Dave ‘Dazza’ Davies was appearing before Newcastle Magistrates charged with drink driving, having been clocked at speeds of close to 100 mph whilst ten times over the limit this summer.
Despite almost mowing down several innocent pedestrians and putting hundreds of other road-users’ lives at risk, Magistrates accepted the pleadings of Davies’ solicitor Nigel Jenkinson who argued that the moronic, incoherent, alcoholic thug should be spared a custodial sentence due to his ‘special place in the nation’s hearts’.
Passing sentence Chair of the Bench Mrs Marjorie Harvey said “Despite your having a string of similar offences to your name, showing no visible signs of being prepared to address your addiction, putting complete strangers at risk of their lives by your irresponsible behaviour, being unable to string two words together even when you’re sober never mind when you’re pissed, and failing to turn up for the original court case, I am convinced that this latest incident was no more than playful high jinx and that you should not be punished at all.”

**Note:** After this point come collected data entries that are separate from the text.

Lemma three_bytes_lead (c1 c2 : ascii) :
  More.three_bytes c1 c2 = true ->
  exists q, utf8_lead (N_of_ascii c1) = Some q /\ more q = 2%nat
            /\ (128 <= N_of_ascii c1)%N
            /\ (lo q <= N_of_ascii c2 <= hi q)%N /\ (128 <= N_of_ascii c2)%N.
Proof.
  unfold More.three_bytes. rewrite !orb_true_iff, !andb_true_iff, !between_spec.
  intros [[[[H1 H2]|[H1 H2]]|[H1 H2]]|[H1 H2]].
  - exists {| more := 2; lo := 160; hi := 191 |}.
    split; [unfold utf8_lead; decide_bytes; reflexivity|]. simpl. lia.
  - exists {| more := 2; lo := 128; hi := 191 |}.
    split; [unfold utf8_lead; decide_bytes; reflexivity|]. simpl. lia.
  - exists {| more := 2; lo := 128; hi := 159 |}.
    split; [unfold utf8_lead; decide_bytes; reflexivity|]. simpl. lia.
  - exists {| more := 2; lo := 128; hi := 191 |}.
    split; [unfold utf8_lead; decide_bytes; reflexivity|]. simpl. lia.
Qed.

Lemma four_bytes_lead (c1 c2 : ascii) :
  More.four_bytes c1 c2 = true ->
  exists q, utf8_lead (N_of_ascii c1) = Some q /\ more q = 3%nat
            /\ (128 <= N_of_ascii c1)%N
            /\ (lo q <= N_of_ascii c2 <= hi q)%N /\ (128 <= N_of_ascii c2)%N.
Proof.
  unfold More.four_bytes. rewrite !orb_true_iff, !andb_true_iff, !between_spec.
  intros [[[H1 H2]|[H1 H2]]|[H1 H2]].
  - exists {| more := 3; lo := 144; hi := 191 |}.
    split; [unfold utf8_lead; decide_bytes; reflexivity|]. simpl. lia.
  - exists {| more := 3; lo := 128; hi := 191 |}.
    split; [unfold utf8_lead; decide_bytes; reflexivity|]. simpl. lia.
  - exists {| more := 3; lo := 128; hi := 143 |}.
    split; [unfold utf8_lead; decide_bytes; reflexivity|]. simpl. lia.
Qed.

(** The decoder reads the escaped form of well-formed UTF-8 back. *)
Lemma decode_escaped_units (n : nat) : forall s,
  (String.length s <= n)%nat -> More.is_utf8 s = true ->
  decode_units None (More.escaped_units s) = Some s.
Proof.
  induction n as [|n IH]; intros s Hlen Hs.
  - destruct s; [reflexivity | simpl in Hlen; lia].
  - destruct s as [|c1 r1]; [reflexivity|].
    cbn [More.is_utf8] in Hs. cbn [String.length] in Hlen.
    destruct (More.between 0 127 c1) eqn:H1.
    { apply between_spec in H1.
      cbn [More.escaped_units].
      destruct (uri_unreserved c1);
        [rewrite decode_plain | rewrite decode_escaped_ascii by lia];
        rewrite IH by (assumption || lia); reflexivity. }
    destruct r1 as [|c2 r2]; [discriminate|]. cbn [String.length] in Hlen.
    destruct (More.between 194 223 c1 && More.between 128 191 c2) eqn:H2.
    { destruct (two_bytes_lead c1 c2 H2) as (q & Hq & Hmore & Hb1 & Hb2 & Hh2).
      rewrite (escaped_unit_high c1) by assumption.
      rewrite (escaped_unit_high c2) by assumption.
      rewrite (decode_lead c1 q) by assumption.
      rewrite (decode_continuation c2 q) by assumption.
      unfold More.after. rewrite Hmore.
      rewrite IH by (assumption || lia). reflexivity. }
    destruct r2 as [|c3 r3]; [discriminate|]. cbn [String.length] in Hlen.
    destruct (More.three_bytes c1 c2 && More.between 128 191 c3) eqn:H3.
    { apply andb_true_iff in H3. destruct H3 as [H3 Hc3]. apply between_spec in Hc3.
      destruct (three_bytes_lead c1 c2 H3) as (q & Hq & Hmore & Hb1 & Hb2 & Hh2).
      rewrite (escaped_unit_high c1) by assumption.
      rewrite (escaped_unit_high c2) by assumption.
      rewrite (escaped_unit_high c3) by lia.
      rewrite (decode_lead c1 q) by assumption.
      rewrite (decode_continuation c2 q) by assumption.
      unfold More.after at 1. rewrite Hmore.
      rewrite decode_continuation by (simpl; lia).
      unfold More.after. cbn [more].
      rewrite IH by (assumption || lia). reflexivity. }
    destruct r3 as [|c4 r4]; [discriminate|]. cbn [String.length] in Hlen.
    destruct (More.four_bytes c1 c2 && More.between 128 191 c3 && More.between 128 191 c4)
      eqn:H4; [|discriminate].
    apply andb_true_iff in H4. destruct H4 as [H4 Hc4].
    apply andb_true_iff in H4. destruct H4 as [H4 Hc3].
    apply between_spec in Hc3. apply between_spec in Hc4.
    destruct (four_bytes_lead c1 c2 H4) as (q & Hq & Hmore & Hb1 & Hb2 & Hh2).
    rewrite (escaped_unit_high c1) by assumption.
    rewrite (escaped_unit_high c2) by assumption.
    rewrite (escaped_unit_high c3) by lia.
    rewrite (escaped_unit_high c4) by lia.
    rewrite (decode_lead c1 q) by assumption.
    rewrite (decode_continuation c2 q) by assumption.
    unfold More.after at 1. rewrite Hmore.
    rewrite decode_continuation by (simpl; lia).
    unfold More.after at 1. cbn [more].
    rewrite decode_continuation by (simpl; lia).
    unfold More.after. cbn [more].
    rewrite IH by (assumption || lia). reflexivity.
Qed.

(** X14. Escaping and reading back.  For every string that is well-formed
    UTF-8 (every JavaScript string without lone surrogates),
    [decodeURIComponent(encodeURIComponent(s))] is [s]: the path under
    which a handler uploads a file decodes to the file name it took from
    the key, whatever characters the name holds. *)
Theorem encodeURIComponent_decodes_back (s : string) :
  More.is_utf8 s = true ->
  decodeURIComponent (encodeURIComponent s) = Ok s.
Proof.
  intros Hs. unfold decodeURIComponent.
  rewrite read_escapes_encoded.
  rewrite (decode_escaped_units (String.length s) s (Nat.le_refl _) Hs).
  reflexivity.
Qed.

Lemma encodeURIComponent_decodes_back_witness :
  decodeURIComponent
    (encodeURIComponent
       ("r" ++ String (ascii_of_N 195) (String (ascii_of_N 169) "sum") ++ " 100%/a+b?.csv"))
  = Ok ("r" ++ String (ascii_of_N 195) (String (ascii_of_N 169) "sum") ++ " 100%/a+b?.csv")%string.
Proof.
  apply (encodeURIComponent_decodes_back
           ("r" ++ String (ascii_of_N 195) (String (ascii_of_N 169) "sum") ++ " 100%/a+b?.csv")).
  reflexivity.
Defined.

Lemma encoded_chars (s : string) (c : ascii) :
  In c (list_ascii_of_string (encodeURIComponent s)) ->
  uri_unreserved c = true \/ c = "%"%char.
Proof.
  induction s as [|x r IH]; [intros []|].
  cbn [encodeURIComponent].
  destruct (uri_unreserved x) eqn:Hx.
  - cbn [append list_ascii_of_string]. intros [<-|Hin]; [left; exact Hx | auto].
  - unfold percent_escape. cbn [append list_ascii_of_string].
    intros [<-|[<-|[<-|Hin]]]; [right; reflexivity | left | left | auto];
      clear; destruct x as [[] [] [] [] [] [] [] []]; reflexivity.
Qed.
Inductive Rewrites : Type :=
| RewritesArray (rules : list Rule.t)
| RewritesObject (beforeFiles afterFiles fallback : option (list Rule.t)).

Module DomainLocale.
Record t : Type := mk {
  domain : string;
  defaultLocale : string;
  locales : option (list string)
}.
End DomainLocale.

Module I18n.
Record t : Type := mk {
  locales : list string;
  defaultLocale : string;
  domains : option (list DomainLocale.t)
}.
End I18n.

Module RoutesManifest.
Record t : Type := mk {
  headers : option (list Rule.t);
  redirects : option (list Rule.t);
  rewrites : option Rewrites;
  i18n : option I18n.t
}.
End RoutesManifest.

(** [fallback: false | true | "blocking" | null | <path of the fallback page>] *)
Inductive Fallback : Type :=
| FallbackFalse
| FallbackTrue
| FallbackNull
| FallbackString (s : string).

Definition fallbackIsNotFalse (f : Fallback) : bool :=
  match f with FallbackFalse => false | _ => true end.

(** [initialRevalidateSeconds: number | false] *)
Inductive Revalidate : Type :=
| RevalidateFalse
| RevalidateSeconds (n : Z).

Definition revalidateTruthy (r : Revalidate) : bool :=
  match r with RevalidateFalse => false | RevalidateSeconds n => negb (n =? 0)%Z end.

Module PrerenderRoute.
Record t : Type := mk {
  srcRoute : option string;
  initialRevalidateSeconds : Revalidate;
  dataRoute : option string;
  experimentalPPR : bool;
  prefetchDataRoute : option string
}.
End PrerenderRoute.

Module PrerenderManifest.
Record t : Type := mk {
  routes : Js.Obj PrerenderRoute.t;
  (** [None]: the key is absent from the JSON ([build] guards one of its two
      uses with [|| {}]). *)
  dynamicRoutes : option (Js.Obj Fallback)
}.
End PrerenderManifest.

Definition PagesManifest : Type := Js.Obj string.
Definition AppPathsManifest : Type := Js.Obj string.
Definition AppPathRoutesManifest : Type := Js.Obj string.
Definition MiddlewareManifest : Type := list RegExp.

Module ActionManifest.
Record t : Type := mk {
  node : Js.Obj (list string);
  edge : Js.Obj (list string);
  encryptionKey : string
}.
End ActionManifest.

Module HostingHeader.
Record t : Type := mk { source : string; headers : list (string * string) }.
End HostingHeader.

Module HostingRedirect.
Record t : Type := mk { source : string; destination : string; type : Z }.
End HostingRedirect.

Module HostingRewrite.
Record t : Type := mk { source : string; destination : string }.
End HostingRewrite.

Module AppMetadata.
Record t : Type := mk {
  headers : list HostingHeader.t;
  pprRoutes : list string
}.
End AppMetadata.

Module BuildResult.
Record t : Type := mk {
  wantsBackend : bool;
  headers : list HostingHeader.t;
  redirects : list HostingRedirect.t;
  rewrites : list HostingRewrite.t;
  trailingSlash : bool;
  i18n : bool;
  baseUrl : string
}.
End BuildResult.

(** ** Imported functions *)

(** The pure helpers [index.ts] imports from [./utils] and the constant it
    imports from [../constants]. *)
Class NextUtils : Type := {
  cleanEscapedChars : string -> string;
  cleanI18n : Rule.t -> Rule.t;
  isHeaderSupportedByHosting : Rule.t -> bool;
  isRedirectSupportedByHosting : Rule.t -> bool;
  isRewriteSupportedByHosting : Rule.t -> bool;
  getNextjsRewritesToUse : Rewrites -> list Rule.t;
  getNonStaticRoutes : PagesManifest -> list string -> list string -> list string;
  getNonStaticServerComponents :
    AppPathsManifest -> AppPathRoutesManifest -> list string -> list string -> list string;
  getRoutesWithServerAction : ActionManifest.t -> AppPathRoutesManifest -> list string;
  getMiddlewareMatcherRegexes : MiddlewareManifest -> list RegExp;
  I18N_ROOT : string
}.

(** Node's [path.join], [path.basename], [path.dirname] and
    [String.prototype.match] with a regular expression. *)
Class NodeLib : Type := {
  join : list string -> string;
  basename : string -> string;
  dirname : string -> string;
  regexMatch : RegExp -> string -> bool;
  (** [path.join] answers ["."] rather than the empty string. *)
  join_truthy : forall segments, Js.truthy (join segments) = true
}.

(** ** Effects and errors *)

Inductive ManifestFile : Type :=
| MIDDLEWARE_MANIFEST
| PAGES_MANIFEST
| PRERENDER_MANIFEST
| ROUTES_MANIFEST
| APP_PATH_ROUTES_MANIFEST
| APP_PATHS_MANIFEST
| SERVER_REFERENCE_MANIFEST.

Inductive Error : Type :=
| FirebaseError (message : string)
| ManifestMissing (file : ManifestFile)
| ManifestMalformed (file : ManifestFile)
| TypeError (message : string)
(** An error of another class ([new Error(..)], an error of [fs]). *)
| OtherError (message : string).

Inductive Effect : Type :=
| Spawn (command : string) (args : list string)
| ReadJSON (file : ManifestFile)
| LogInfo (message : string)
| LogDebug (message : string)
| ConsoleError (message : string)
| Mkdir (path : string)
| Copy (src dest : string)
| CopyFile (src dest : string).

“Indeed, the fact that the nation seems inexplicably to consider you no more than a loveable rogue due to your inarticulacy, impenetrable accent and naïve innocence, hereby gives you carte blanche to act like a complete arsehole for the foreseeable future, until the inevitable day that you are found dying, drunk and penniless in a hostel trying to sell your medals for a bottle of meths. I wish you every success for the future.”